→ **WHAT TO WORK ON**
Look through the entries below and extract exactly the lines from the one containing "assert (Ha : (a mod 1000 = (a" through the one containing "Lemma compare_pad4 a", ends included.

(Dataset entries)
====================
(** C7 fails on the code.  A [Cookie] header with a malformed percent
    escape, for which [decodeURIComponent] throws [URIError], makes
    [parseCookies] throw: the credential middleware throws instead of
    resolving to no Principal, and the caller is answered by the error
    handler (500, "internal server error"), not as an unauthenticated caller
    (401, "authentication required") as the same request without the cookie
    is. *)
Theorem C7_malformed_cookie_throws
    (rt : Runtime) (sessionSecretKey : Buffer) (db : Database) (now : Z) (clock : DateTime)
    (req : Request) :
  decodeURIComponent rt "%" = Throw URIError ->
  headers req !! "cookie" = Some "yokins_session=%" ->
  authUserMiddleware rt sessionSecretKey db now clock req = Throw URIError
  /\ serve rt sessionSecretKey db now clock req
     = ([], Rejected (reply 500 (errorBody "internal server error"))).
Proof.
  intros Hdecode Hcookie.
  assert (Hthrow : authUserMiddleware rt sessionSecretKey db now clock req = Throw URIError).
  { unfold authUserMiddleware, resolveSessionUser, getSessionTokenFromRequest, parseCookies.
    rewrite Hcookie.
    change (Js.trim (default "" (Some "yokins_session=%"))) with "yokins_session=%".
    change (Js.isEmpty "yokins_session=%") with false. cbv iota.
    change (Js.split ";"%char "yokins_session=%") with ["yokins_session=%"].
    cbn [parseCookiePairs].
    change (Js.split "="%char "yokins_session=%") with ["yokins_session"; "%"].
    cbv iota.
    change (Js.trim "yokins_session") with "yokins_session".
    change (Js.isEmpty "yokins_session") with false. cbv iota.
    change (Js.trim (Js.join "=" ["%"])) with "%".
    rewrite Hdecode. reflexivity. }
  split; [exact Hthrow|].
  unfold serve. rewrite Hthrow. reflexivity.
Qed.

Lemma C7_malformed_cookie_throws_witness :
  serve Toy.rt Toy.key Toy.db 2000
    {| year := 2026; month := 11; day := 1; hours := 9; minutes := 5;
       seconds := 3; milliseconds := 0 |}
    (Toy.request "GET" "/api/documents" [("cookie", "yokins_session=%")])
  = ([], Rejected (reply 500 (errorBody "internal server error")))
  /\ serve Toy.rt Toy.key Toy.db 2000
       {| year := 2026; month := 11; day := 1; hours := 9; minutes := 5;
          seconds := 3; milliseconds := 0 |}
       (Toy.request "GET" "/api/documents" [])
     = ([Gate "api"], Rejected (reply 401 (errorBody "authentication required"))).
Proof.
  split.
  - apply (C7_malformed_cookie_throws Toy.rt Toy.key Toy.db 2000 _
             (Toy.request "GET" "/api/documents" [("cookie", "yokins_session=%")])).
    + reflexivity.
    + vm_compute. reflexivity.
  - vm_compute. reflexivity.
Defined.

(** ** ISO timestamps and their order as strings *)

Module IsoFacts.

Import JsFacts.

Lemma app_cons c s u : String c s ++ u = String c (s ++ u).
Proof. reflexivity. Qed.

Lemma app_nil_l u : EmptyString ++ u = u.
Proof. reflexivity. Qed.

Lemma app_nil_r s : s ++ EmptyString = s.
Proof. induction s as [|c s IH]; [reflexivity|]. rewrite app_cons, IH. reflexivity. Qed.

Lemma app_assoc a b c : (a ++ b) ++ c = a ++ (b ++ c).
Proof. induction a as [|x a IH]; [reflexivity|]. rewrite !app_cons, IH. reflexivity. Qed.

Lemma ltb_compare a b :
  Js.ltb a b = match Js.compare a b with Lt => true | _ => false end.
Proof.
  revert b. induction a as [|x a IH]; intros [|y b]; cbn [Js.ltb Js.compare]; try reflexivity.
  rewrite IH.
  destruct (N.compare_spec (Js.code x) (Js.code y)) as [E|L|G].
  - rewrite E, N.ltb_irrefl, N.eqb_refl. reflexivity.
  - apply N.ltb_lt in L. rewrite L. reflexivity.
  - assert ((Js.code x <? Js.code y)%N = false) as -> by (apply N.ltb_ge; lia).
    assert ((Js.code x =? Js.code y)%N = false) as -> by (apply N.eqb_neq; lia).
    reflexivity.
Qed.

Lemma compare_antisym a b : Js.compare b a = CompOpp (Js.compare a b).
Proof.
  revert b. induction a as [|x a IH]; intros [|y b]; cbn [Js.compare]; try reflexivity.
  rewrite (N.compare_antisym (Js.code x) (Js.code y)).
  destruct (N.compare (Js.code x) (Js.code y)); cbn [CompOpp]; [apply IH | reflexivity ..].
Qed.

Lemma leb_compare a b :
  Js.leb a b = match Js.compare a b with Gt => false | _ => true end.
Proof.
  unfold Js.leb. rewrite ltb_compare, compare_antisym.
  destruct (Js.compare a b); reflexivity.
Qed.

Lemma compare_same_head c u v :
  Js.compare (String c u) (String c v) = Js.compare u v.
Proof. cbn [Js.compare]. rewrite N.compare_refl. reflexivity. Qed.

Lemma add_compare_mono_l (p n m : N) : N.compare (p + n) (p + m) = N.compare n m.
Proof.
  destruct (N.compare_spec n m) as [E|L|G].
  - subst m. apply N.compare_refl.
  - apply N.compare_lt_iff. lia.
  - apply N.compare_gt_iff. lia.
Qed.

(** Two numbers written as a high part and a low part below [base] compare
    as the pairs do. *)
Lemma lex_compare (base h1 l1 h2 l2 : N) :
  (l1 < base)%N -> (l2 < base)%N ->
  N.compare (h1 * base + l1) (h2 * base + l2)
  = match N.compare h1 h2 with
    | Eq => N.compare l1 l2
    | c => c
    end.
Proof.
  intros H1 H2.
  destruct (N.compare_spec h1 h2) as [E|L|G].
  - subst h2. apply add_compare_mono_l.
  - apply N.compare_lt_iff. nia.
  - apply N.compare_gt_iff. nia.
Qed.

Lemma code_digit n : Js.code (Iso.digit n) = (48 + n mod 10)%N.
Proof.
  unfold Js.code, Iso.digit. apply N_ascii_embedding.
  assert (n mod 10 < 10)%N by (apply N.mod_lt; lia). lia.
Qed.

Lemma compare_digit a b u v :
  Js.compare (String (Iso.digit a) u) (String (Iso.digit b) v)
  = match N.compare (a mod 10) (b mod 10) with
    | Eq => Js.compare u v
    | c => c
    end.
Proof.
  cbn [Js.compare]. rewrite !code_digit, add_compare_mono_l. reflexivity.
Qed.

Ltac euclid := zify; Z.to_euclidean_division_equations; lia.

Lemma compare_pad2 a b u v :
  Js.compare (Iso.pad2 a ++ u) (Iso.pad2 b ++ v)
  = match N.compare (a mod 100) (b mod 100) with
    | Eq => Js.compare u v
    | c => c
    end.
Proof.
  unfold Iso.pad2. rewrite !app_cons, !app_nil_l, !compare_digit.
  assert (Ha : (a mod 100 = (a / 10) mod 10 * 10 + a mod 10)%N) by euclid.
  assert (Hb : (b mod 100 = (b / 10) mod 10 * 10 + b mod 10)%N) by euclid.
  rewrite Ha, Hb, lex_compare by (apply N.mod_lt; lia).
  destruct (N.compare ((a / 10) mod 10) ((b / 10) mod 10)); reflexivity.
Qed.

Lemma compare_pad3 a b u v :
  Js.compare (Iso.pad3 a ++ u) (Iso.pad3 b ++ v)
  = match N.compare (a mod 1000) (b mod 1000) with
    | Eq => Js.compare u v
    | c => c
    end.
Proof.
  unfold Iso.pad3. rewrite !app_cons, compare_digit, compare_pad2.
  assert (Ha : (a mod 1000 = (a / 100) mod 10 * 100 + a mod 100)%N) by euclid.
  assert (Hb : (b mod 1000 = (b / 100) mod 10 * 100 + b mod 100)%N) by euclid.
  rewrite Ha, Hb, lex_compare by (apply N.mod_lt; lia).
  destruct (N.compare ((a / 100) mod 10) ((b / 100) mod 10)); reflexivity.
Qed.

Lemma compare_pad4 a b u v :
  Js.compare (Iso.pad4 a ++ u) (Iso.pad4 b ++ v)
  = match N.compare (a mod 10000) (b mod 10000) with
    | Eq => Js.compare u v
    | c => c
    end.
Proof.
  unfold Iso.pad4. rewrite !app_cons, compare_digit, compare_pad3.
  assert (Ha : (a mod 10000 = (a / 1000) mod 10 * 1000 + a mod 1000)%N) by euclid.
  assert (Hb : (b mod 10000 = (b / 1000) mod 10 * 1000 + b mod 1000)%N) by euclid.
  rewrite Ha, Hb, lex_compare by (apply N.mod_lt; lia).
  destruct (N.compare ((a / 1000) mod 10) ((b / 1000) mod 10)); reflexivity.
Qed.

Lemma toSeconds_app d u :
  Iso.toSeconds d ++ u
  = Iso.pad4 (year d) ++ String "-"%char
      (Iso.pad2 (month d) ++ String "-"%char
         (Iso.pad2 (day d) ++ String "T"%char
            (Iso.pad2 (hours d) ++ String ":"%char
               (Iso.pad2 (minutes d) ++ String ":"%char
                  (Iso.pad2 (seconds d) ++ u))))).
Proof.
  unfold Iso.toSeconds. rewrite !app_assoc, !app_cons, !app_nil_l. reflexivity.
Qed.

(** Two well-formed instants compare, as text to the second followed by
    anything, the way their keys compare. *)
Lemma compare_toSeconds a b u v :
  Iso.wellFormed a -> Iso.wellFormed b ->
  Js.compare (Iso.toSeconds a ++ u) (Iso.toSeconds b ++ v)
  = match N.compare (Iso.secondsKey a) (Iso.secondsKey b) with
    | Eq => Js.compare u v
    | c => c
    end.
Proof.
  intros (Ya & Ma & Da & Ha & Ia & Sa & _) (Yb & Mb & Db & Hb & Ib & Sb & _).
  rewrite !toSeconds_app.
  rewrite compare_pad4, compare_same_head, compare_pad2, compare_same_head,
    compare_pad2, compare_same_head, compare_pad2, compare_same_head,
    compare_pad2, compare_same_head, compare_pad2.
  rewrite !N.mod_small by assumption.
  unfold Iso.secondsKey.
  rewrite !lex_compare by assumption.
  destruct (N.compare (year a) (year b)); [|reflexivity ..].
  destruct (N.compare (month a) (month b)); [|reflexivity ..].
  destruct (N.compare (day a) (day b)); [|reflexivity ..].
  destruct (N.compare (hours a) (hours b)); [|reflexivity ..].
  destruct (N.compare (minutes a) (minutes b)); reflexivity.
Qed.

Lemma digit_plain n : Ascii.eqb "."%char (Iso.digit n) = false.
Proof.
  apply Ascii.eqb_neq. intros E.
  apply (f_equal Js.code) in E. rewrite code_digit in E.
  change (Js.code "."%char) with 46%N in E.
  generalize dependent (n mod 10)%N. intros k E. lia.
Qed.

Lemma digit_zero n : Ascii.eqb "0"%char (Iso.digit n) = (n mod 10 =? 0)%N.
Proof.
  destruct (N.eqb_spec (n mod 10) 0) as [E|E].
  - unfold Iso.digit. rewrite E. reflexivity.
  - apply Ascii.eqb_neq. intros E'.
    apply (f_equal Js.code) in E'. rewrite code_digit in E'.
    change (Js.code "0"%char) with 48%N in E'.
    generalize dependent (n mod 10)%N. intros k E E'. lia.
Qed.

(** Scanning for [".000Z"] passes over a character that is not a dot. *)
Lemma replaceFirst_pass c s :
  Ascii.eqb "."%char c = false ->
  Js.replaceFirst ".000Z" "" (String c s) = String c (Js.replaceFirst ".000Z" "" s).
Proof.
  intros H. cbn [Js.replaceFirst Js.startsWith]. rewrite H. reflexivity.
Qed.

Lemma replaceFirst_pad2 n s :
  Js.replaceFirst ".000Z" "" (Iso.pad2 n ++ s)
  = Iso.pad2 n ++ Js.replaceFirst ".000Z" "" s.
Proof.
  unfold Iso.pad2. rewrite !app_cons, !app_nil_l.
  rewrite !replaceFirst_pass by apply digit_plain. reflexivity.
Qed.

Lemma replaceFirst_toSeconds d s :
  Js.replaceFirst ".000Z" "" (Iso.toSeconds d ++ s)
  = Iso.toSeconds d ++ Js.replaceFirst ".000Z" "" s.
Proof.
  rewrite !toSeconds_app.
  unfold Iso.pad4, Iso.pad3. rewrite !app_cons.
  rewrite !replaceFirst_pass by apply digit_plain.
  repeat (rewrite replaceFirst_pad2; rewrite replaceFirst_pass by reflexivity).
  rewrite replaceFirst_pad2. reflexivity.
Qed.

(** [asIsoNow] drops the fraction and the zone letter exactly on a whole
    second. *)
Lemma asIsoNow_cases d :
  asIsoNow d
  = Iso.toSeconds d
      ++ (if (milliseconds d mod 1000 =? 0)%N then EmptyString
          else "." ++ Iso.pad3 (milliseconds d) ++ "Z").
Proof.
  unfold asIsoNow, Iso.toISOString.
  rewrite replaceFirst_toSeconds. f_equal.
  unfold Iso.pad3, Iso.pad2. rewrite !app_cons, !app_nil_l.
  cbn [Js.replaceFirst Js.startsWith].
  rewrite !digit_zero, !digit_plain.
  change (Ascii.eqb "."%char "."%char) with true.
  change (Ascii.eqb "Z"%char "Z"%char) with true.
  change (Ascii.eqb "."%char "Z"%char) with false.
  cbn [andb].
  set (ms := milliseconds d).
  destruct (N.eqb_spec (ms mod 1000) 0) as [E|E].
  - assert (((ms / 100) mod 10 =? 0)%N = true) as -> by (apply N.eqb_eq; euclid).
    assert (((ms / 10) mod 10 =? 0)%N = true) as -> by (apply N.eqb_eq; euclid).
    assert ((ms mod 10 =? 0)%N = true) as -> by (apply N.eqb_eq; euclid).
    reflexivity.
  - destruct (N.eqb_spec ((ms / 100) mod 10) 0) as [E2|E2]; [|reflexivity].
    destruct (N.eqb_spec ((ms / 10) mod 10) 0) as [E1|E1]; [|reflexivity].
    destruct (N.eqb_spec (ms mod 10) 0) as [E0|E0]; [|reflexivity].
    exfalso. apply E. euclid.
Qed.

Lemma suffix_compare (a b : N) :
  (a < 1000)%N -> (b < 1000)%N ->
  Js.compare
    (if (a mod 1000 =? 0)%N then EmptyString else "." ++ Iso.pad3 a ++ "Z")
    (if (b mod 1000 =? 0)%N then EmptyString else "." ++ Iso.pad3 b ++ "Z")
  = N.compare a b.
Proof.
  intros Ha Hb. rewrite !N.mod_small by assumption.
  destruct (N.eqb_spec a 0) as [->|Hna], (N.eqb_spec b 0) as [->|Hnb].
  - reflexivity.
  - rewrite JsFacts.app_one.
    symmetry. apply N.compare_lt_iff. lia.
  - rewrite JsFacts.app_one.
    symmetry. apply N.compare_gt_iff. lia.
  - rewrite !JsFacts.app_one, compare_same_head, compare_pad3.
    rewrite !N.mod_small by assumption.
    destruct (N.compare a b); reflexivity.
Qed.

(** Two timestamps in the format of [asIsoNow] are ordered as strings the way
    their instants are ordered in time. *)
Lemma asIsoNow_order (expiry clock : DateTime) :
  Iso.wellFormed expiry -> Iso.wellFormed clock ->
  Js.leb (asIsoNow expiry) (asIsoNow clock)
  = (Iso.instantKey expiry <=? Iso.instantKey clock)%N.
Proof.
  intros He Hc.
  rewrite leb_compare, !asIsoNow_cases, (compare_toSeconds _ _ _ _ He Hc).
  destruct He as (_ & _ & _ & _ & _ & _ & Hme), Hc as (_ & _ & _ & _ & _ & _ & Hmc).
  rewrite (suffix_compare _ _ Hme Hmc).
  unfold Iso.instantKey, N.leb.
  rewrite (lex_compare 1000 _ _ _ _ Hme Hmc).
  destruct (N.compare (Iso.secondsKey expiry) (Iso.secondsKey clock)); reflexivity.
Qed.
====================
→ **ANSWER TO THIS TASK**
  assert (Ha : (a mod 1000 = (a / 100) mod 10 * 100 + a mod 100)%N) by euclid.
  assert (Hb : (b mod 1000 = (b / 100) mod 10 * 100 + b mod 100)%N) by euclid.
  rewrite Ha, Hb, lex_compare by (apply N.mod_lt; lia).
  destruct (N.compare ((a / 100) mod 10) ((b / 100) mod 10)); reflexivity.
Qed.

Lemma compare_pad4 a b u v :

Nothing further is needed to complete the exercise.